The statistical link between metabolic dysfunction and cardiovascular disease is strong on the population level but this does not necessarily translate to accurate prediction of individual events8, indeed, most cardiovascular risk models show modest predictive ability9. For this reason, we envisage the SOM to occupy the inter-mediate space where we can leverage the aggregated statistics over subgroups while interpreting the results as stereotypical individuals that represent meaningful biological phenotypes. Specifically, human observers have visual access to every single variable and its patterns when making the decisions on subgroup boundaries. It is also easy for human observers to verify which subgroup profile matches their own since the profiles are expressible in physical measurement units. Therefore, the SOM model is directly applicable to real-world people and only one SOM is necessary to describe the burden of multiple common disease, as seen in Figs. 5 and 6. Yet a subgroup contains multiple individuals, which enables the calculation of prevalence and incidence rates as subpopulation risk estimates. Indeed, propensity scoring is already used in this manner to identify pools of representative cases within health informatics systems40. However, these methods are often presented as black boxes and thus lack the biological context that the SOM colorings can provide. The SOM lets a group of scientists to “see” the data through the statistically standardized colorings in a way no other tool can, and use that information to create a consensus on how to split the population into subgroups that make biological, medical, economic and societal sense.

Limitations

Due to the large sample size, the statistical robustness is high in this study but we urge caution when generalizing the findings of this study to other cohorts, to other ethnicities or to populations of different circumstances.

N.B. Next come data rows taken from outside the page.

(** *** Devices *)

(** The checks of a bridge name before the host is asked. *)
Definition bridgeSyntax (bridge : string) : result error unit :=
  let bad (what : string) : result error unit :=
    Err (invalid ("invalid bridge name: '" ++ bridge ++ "' " ++ what)) in
  if bool_decide (bridge = "") then Err (invalid "invalid bridge name: cannot be empty")
  else if (ifnamSiz <? String.length bridge)%nat then bad ("exceeds maximum length of " ++ Itoa (Z.of_nat ifnamSiz))
  else if HasPrefix bridge "-" then bad "cannot start with a hyphen"
  else if ContainsDangerousChars bridge
  then bad "contains forbidden characters (shell metacharacters, path traversal, or control characters)"
  else if negb (validInterfaceNameRegex bridge)
  then bad "must contain only lowercase alphanumeric, hyphen, and underscore characters"
  else Ok ().

(** [/sys/class/net]: whether a device has no entry there, and its state. *)
Class SysNet (W : Type) := {
  deviceMissing : string → ST W bool;
  operState : string → ST W (option string);
}.

Section Devices.
Context {W : Type} `{NetOps W} `{Runner W} `{SysNet W}.

(** Whether a result is that of a command that could not be started. *)
Context (notStarted : RunResult → bool).

#[local] Notation ME := (GoM W error).

Definition lift {A} (r : result error A) : ME A := λ w, (r, w).

Definition BridgeName (bridge : string) : ME unit :=
  _ ← lift (bridgeSyntax bridge);
  present ← calls (BridgeExists bridge);
  if present : bool
  then throw (invalid ("bridge '" ++ bridge ++ "' already exists on this host"))
  else mret ().

Definition networkError (msg : string) : error := EDomain (New CodeNetworkError msg []).

Definition EnsureInterfaceReady (iface : string) : ME unit :=
  if bool_decide (iface = "lo") then throw (networkError "Loopback interface 'lo' cannot be used for NAT")
  else
    missing ← calls (deviceMissing iface);
    if missing : bool then throw (networkError ("Interface '" ++ iface ++ "' does not exist"))
    else
      operstate ← calls (operState iface);
      if bool_decide (TrimSpace <$> operstate = Some "down")
      then throw (networkError ("Interface '" ++ iface ++ "' is down. Bring it up with: ip link set " ++ iface ++ " up"))
      else
        r ← calls (Run ["ip"; "-o"; "-4"; "addr"; "show"; iface] "");
        if notStarted r then throw (networkError "'ip' command not found — install iproute2")
        else if negb (Success r) || bool_decide (TrimSpace (Stdout r) = "")
        then throw (networkError ("Interface '" ++ iface ++
               "' has no IPv4 address assigned. NAT requires an interface with a valid IP address."))
        else mret ().

Definition gatewaySyntax (iface : string) : result error unit :=
  if bool_decide (iface = "") then Err (invalid "nat gateway interface name cannot be empty")
  else if (ifnamSiz <? String.length iface)%nat
  then Err (invalid ("invalid NAT gateway '" ++ iface ++ "': exceeds maximum length of " ++ Itoa (Z.of_nat ifnamSiz)))
  else if ContainsDangerousChars iface
  then Err (invalid ("invalid NAT gateway '" ++ iface ++
              "': contains forbidden characters (shell metacharacters, path traversal, or control characters)"))
  else if negb (validInterfaceNameRegex iface)
  then Err (invalid ("invalid NAT gateway '" ++ iface ++
              "': must contain only lowercase alphanumeric, hyphen, and underscore characters"))
  else Ok ().

Fixpoint gatewaysLoop (gateways validated : list string) : ME (list string) :=
  match gateways with
  | [] => mret validated
  | g :: rest =>
      let iface := TrimSpace g in
      _ ← lift (gatewaySyntax iface);
      ready ← try (EnsureInterfaceReady iface);
      match ready with
      | Err _ => throw (invalid ("nat gateway '" ++ iface ++ "': interface does not exist on this host"))
      | Ok _ => gatewaysLoop rest (validated ++ [iface])
      end
  end.

Definition NATGateways (gateways : list string) : ME (list string) :=
  if bool_decide (gateways = []) then throw (invalid "nat gateways cannot be empty")
  else gatewaysLoop gateways [].

(** [network.go]: the device of the first default route. *)
Fixpoint devWord (parts : list string) : option string :=
  match parts with
  | part :: ((next :: _) as rest) => if bool_decide (part = "dev") then Some next else devWord rest
  | _ => None
  end.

Furthermore, the results are dependent on the selection of available biomarkers and different laboratory panels may produce different subgroups (note also a previously published comprehensive risk factor screening41). We also note that the statistical accuracy of population-based data is insufficient to develop a machine learning model for a clinically robust predictive test8,9. The UK Biobank recruited volunteers only, thus people with less opportunity to participate due to low socio-economic status or poor health may be under-represented, however, the disease associations are compatible with other cohorts42. Ageing affects metabolism, but the SOM was constructed from cross-sectional data and adjusted for age, thus we are unable to provide information on longitudinal metabolic trajectories and the metabolic subgroups should not be interpreted as part of a temporal sequence.

Conclusions

The SOM subtypes provided a descriptive framework of how combinations of multiple risk factors are associated with diverging cardiometabolic disease outcomes within a population. The new information is useful for the development of targeted interventions for specific subgroups; potential applications include phenotypically guided trials of new treatments where participants are selected based on their full phenotypic profile (e.g. cardiovascular drug trials designed for persons with inflammatory kidney stress vs. persons with diabetogenic liver stress). Such designs will provide more targeted information on the exact type of patient who will benefit the most from the treatment. We also see potential to adopt metabolic profiles as a new approach to assess the health and aggregate disease burden in a population. For example, subtype prevalences can provide phenotypically specific information on how changes in environmental risk factors influence the aggregate disease burden in different segments of the population over time.